RECORDS SUPPLIED:
(** Observing a pid of the list: its first node is updated in place, and
    one hint is emitted from the overhead the node then holds. *)
Lemma add_pid_to_list_present now e pid0 l :
  In pid0 (pids l) ->
  exists l1 old l2,
    l = l1 ++ old :: l2 /\
    ~ In pid0 (pids l1) /\
    pid old = pid0 /\
    let proc' := snd (update_process_stats now e pid0 old) in
    add_pid_to_list now e pid0 l
    = (l1 ++ proc' :: l2, [(pid0, max 1 (cast_int (overhead proc')))]).
Proof.
  intro Hin. unfold add_pid_to_list.
  pose proof (update_existing_spec now e pid0 l) as H.
  destruct (update_existing now e pid0 l) as [[l' proc']|]; [|tauto].
  destruct H as (l1 & old & l2 & Hl & Hnot & Hold & Hproc & Hl').
  exists l1, old, l2. subst l' proc'. auto.
Qed.

(** Observing a pid that is not in the list. *)
Lemma add_pid_to_list_absent now e pid0 l :
  ~ In pid0 (pids l) ->
  add_pid_to_list now e pid0 l =
  match ext_malloc e with
  | None => (l, [])
  | Some new =>
      let r := update_process_stats now e pid0 new in
      if fst r then
        (snd r :: l,
         [(pid0, 1000); (pid0, max 1 (cast_int (overhead (snd r))))])
      else (l, [])
  end.
Proof.
  intro Hnot. unfold add_pid_to_list.
  pose proof (update_existing_spec now e pid0 l) as H.
  destruct (update_existing now e pid0 l) as [[l' proc']|].
  - destruct H as (l1 & old & l2 & -> & _ & Hold & _).
    exfalso. apply Hnot. rewrite pids_app. apply in_or_app. right.
    simpl. auto.
  - destruct (ext_malloc e) as [new|]; [|reflexivity].
    simpl. destruct (update_process_stats now e pid0 new) as [ok new'].
    reflexivity.
Qed.

(** What one call does to the list, seen from its nodes. *)
Lemma add_pid_to_list_pids now e pid0 l :
  pids (fst (add_pid_to_list now e pid0 l)) = pids l \/
  (~ In pid0 (pids l) /\
   pids (fst (add_pid_to_list now e pid0 l)) = pid0 :: pids l).
Proof.
  destruct (in_dec Z.eq_dec pid0 (pids l)) as [Hin | Hnot].
  - left.
    destruct (add_pid_to_list_present now e pid0 l Hin)
      as (l1 & old & l2 & -> & _ & Hold & Hadd).
    simpl in Hadd. rewrite Hadd. simpl.
    rewrite !pids_app. simpl.
    rewrite update_process_stats_pid. congruence.
  - rewrite (add_pid_to_list_absent now e pid0 l Hnot).
    destruct (ext_malloc e) as [new|]; [|left; reflexivity].
    simpl. destruct (fst (update_process_stats now e pid0 new)).
    + right. split; [assumption|]. simpl.
      rewrite update_process_stats_pid. reflexivity.
    + left. reflexivity.
Qed.

Lemma add_pid_to_list_NoDup now e pid0 l :
  NoDup (pids l) -> NoDup (pids (fst (add_pid_to_list now e pid0 l))).
Proof.
  intro H.
  destruct (add_pid_to_list_pids now e pid0 l) as [-> | [Hnot ->]].
  - assumption.
  - constructor; assumption.
Qed.

(** Every node of the new list is either the node of the observed pid,
    stamped with the current time, or an untouched node of another pid. *)
Lemma add_pid_to_list_nodes now e pid0 l q :
  NoDup (pids l) ->
  In q (fst (add_pid_to_list now e pid0 l)) ->
  (pid q = pid0 /\ timestamp q = now) \/ (In q l /\ pid q <> pid0).
Proof.
  intros Hnd Hq.
  destruct (in_dec Z.eq_dec pid0 (pids l)) as [Hin | Hnot].
  - destruct (add_pid_to_list_present now e pid0 l Hin)
      as (l1 & old & l2 & -> & Hl1 & Hold & Hadd).
    simpl in Hadd. rewrite Hadd in Hq. simpl in Hq.
    rewrite pids_app in Hnd. simpl in Hnd.
    apply NoDup_remove_2 in Hnd. rewrite Hold in Hnd.
    apply in_app_or in Hq. destruct Hq as [Hq | [Hq | Hq]].
    + right. split; [apply in_or_app; auto|].
      intro Hp. apply Hl1. rewrite <- Hp. apply in_map. assumption.
    + left. subst q.
      rewrite update_process_stats_pid, update_process_stats_timestamp. auto.
    + right. split; [apply in_or_app; simpl; auto|].
      intro Hp. apply Hnd. apply in_or_app. right.
      rewrite <- Hp. apply in_map. assumption.
  - rewrite (add_pid_to_list_absent now e pid0 l Hnot) in Hq.
    assert (Hother : In q l -> In q l /\ pid q <> pid0).
    { intro Hl. split; [assumption|]. intro Hp. apply Hnot.
      rewrite <- Hp. apply in_map. assumption. }
    destruct (ext_malloc e) as [new|]; [|auto].
    simpl in Hq. destruct (fst (update_process_stats now e pid0 new)); [|auto].
    destruct Hq as [Hq | Hq]; [|auto].
    left. subst q.
    rewrite update_process_stats_pid, update_process_stats_timestamp. auto.
Qed.

(** Nodes of other pids stay. *)
Lemma add_pid_to_list_keeps now e pid0 l q :
  In q l -> pid q <> pid0 -> In q (fst (add_pid_to_list now e pid0 l)).
Proof.
  intros Hq Hne.
  destruct (in_dec Z.eq_dec pid0 (pids l)) as [Hin | Hnot].
  - destruct (add_pid_to_list_present now e pid0 l Hin)
      as (l1 & old & l2 & -> & Hl1 & Hold & Hadd).
    simpl in Hadd. rewrite Hadd. simpl.
    apply in_app_or in Hq. apply in_or_app.
    destruct Hq as [Hq | [Hq | Hq]]; [auto | congruence | simpl; auto].
  - rewrite (add_pid_to_list_absent now e pid0 l Hnot).
    destruct (ext_malloc e) as [new|]; [|assumption].
    simpl. destruct (fst (update_process_stats now e pid0 new));
      simpl; auto.
Qed.

Lemma add_pid_to_list_hints now e pid0 l :
  Forall (fun h : hint => 1 <= snd h) (snd (add_pid_to_list now e pid0 l)).
Proof.
  unfold add_pid_to_list.
  destruct (update_existing now e pid0 l) as [[l' proc']|].
  - simpl. repeat constructor. apply max_lower_bound.
  - destruct (ext_malloc e) as [new|]; [|constructor].
    destruct (update_process_stats now e pid0 new) as [[] new']; simpl.
    + repeat constructor; simpl; [lia | apply max_lower_bound].
    + constructor.
Qed.

(** ** The list under [merge] *)

Lemma merge_cons now pid0 e rest l :
  merge now ((pid0, e) :: rest) l
  = (fst (merge now rest (fst (add_pid_to_list now e pid0 l))),
     snd (add_pid_to_list now e pid0 l)
     ++ snd (merge now rest (fst (add_pid_to_list now e pid0 l)))).
Proof.
  simpl. destruct (add_pid_to_list now e pid0 l) as [l1 out1]. simpl.
  destruct (merge now rest l1) as [l2 out2]. reflexivity.
Qed.

Lemma merge_NoDup now obs : forall l,
  NoDup (pids l) -> NoDup (pids (fst (merge now obs l))).
Proof.
  induction obs as [|[pid0 e] rest IH]; intros l H.
  - exact H.
  - rewrite merge_cons. simpl. apply IH, add_pid_to_list_NoDup, H.
Qed.

(** After the merge a node either belongs to an observed pid and carries
    the current time, or is an untouched node of a pid that was not
    observed. *)
Lemma merge_nodes now obs : forall l q,
  NoDup (pids l) ->
  In q (fst (merge now obs l)) ->
  (In (pid q) (obs_pids obs) /\ timestamp q = now) \/
  (In q l /\ ~ In (pid q) (obs_pids obs)).
Proof.
  induction obs as [|[pid0 e] rest IH]; intros l q Hnd Hq.
  - right. simpl in *. tauto.
  - rewrite merge_cons in Hq. simpl in Hq.
    destruct (IH _ _ (add_pid_to_list_NoDup now e pid0 l Hnd) Hq)
      as [[Hin Hts] | [Hin Hnot]].
    + left. simpl. auto.
    + destruct (add_pid_to_list_nodes now e pid0 l q Hnd Hin)
        as [[Hp Hts] | [Hl Hp]].
      * left. simpl. auto.
      * right. split; [assumption|]. simpl. intros [E | E]; auto.
Qed.

Lemma merge_keeps now obs : forall l q,
  In q l -> ~ In (pid q) (obs_pids obs) -> In q (fst (merge now obs l)).
Proof.
  induction obs as [|[pid0 e] rest IH]; intros l q Hq Hnot.
  - exact Hq.
  - rewrite merge_cons. simpl. simpl in Hnot. apply IH; [|tauto].
    apply add_pid_to_list_keeps; [assumption|]. intro E. auto.
Qed.

Lemma merge_hints now obs : forall l,
  Forall (fun h : hint => 1 <= snd h) (snd (merge now obs l)).
Proof.
  induction obs as [|[pid0 e] rest IH]; intro l.
  - constructor.
  - rewrite merge_cons. simpl. apply Forall_app. split.
    + apply add_pid_to_list_hints.
    + apply IH.
Qed.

WHAT TO PRODUCE: In the records above, copy exactly the lines from the one that contains "simpl. destruct (add_pid_to_list" through the last, and nothing else.

ANSWER SPACE:
  simpl. destruct (add_pid_to_list now e pid0 l) as [l1 out1]. simpl.
  destruct (merge now rest l1) as [l2 out2]. reflexivity.
Qed.

Lemma merge_NoDup now obs : forall l,
  NoDup (pids l) -> NoDup (pids (fst (merge now obs l))).
Proof.
  induction obs as [|[pid0 e] rest IH]; intros l H.
  - exact H.
  - rewrite merge_cons. simpl. apply IH, add_pid_to_list_NoDup, H.
Qed.

(** After the merge a node either belongs to an observed pid and carries
    the current time, or is an untouched node of a pid that was not
    observed. *)
Lemma merge_nodes now obs : forall l q,
  NoDup (pids l) ->
  In q (fst (merge now obs l)) ->
  (In (pid q) (obs_pids obs) /\ timestamp q = now) \/
  (In q l /\ ~ In (pid q) (obs_pids obs)).
Proof.
  induction obs as [|[pid0 e] rest IH]; intros l q Hnd Hq.
  - right. simpl in *. tauto.
  - rewrite merge_cons in Hq. simpl in Hq.
    destruct (IH _ _ (add_pid_to_list_NoDup now e pid0 l Hnd) Hq)
      as [[Hin Hts] | [Hin Hnot]].
    + left. simpl. auto.
    + destruct (add_pid_to_list_nodes now e pid0 l q Hnd Hin)
        as [[Hp Hts] | [Hl Hp]].
      * left. simpl. auto.
      * right. split; [assumption|]. simpl. intros [E | E]; auto.
Qed.

Lemma merge_keeps now obs : forall l q,
  In q l -> ~ In (pid q) (obs_pids obs) -> In q (fst (merge now obs l)).
Proof.
  induction obs as [|[pid0 e] rest IH]; intros l q Hq Hnot.
  - exact Hq.
  - rewrite merge_cons. simpl. simpl in Hnot. apply IH; [|tauto].
    apply add_pid_to_list_keeps; [assumption|]. intro E. auto.
Qed.

Lemma merge_hints now obs : forall l,
  Forall (fun h : hint => 1 <= snd h) (snd (merge now obs l)).
Proof.
  induction obs as [|[pid0 e] rest IH]; intro l.
  - constructor.
  - rewrite merge_cons. simpl. apply Forall_app. split.
    + apply add_pid_to_list_hints.
    + apply IH.
Qed.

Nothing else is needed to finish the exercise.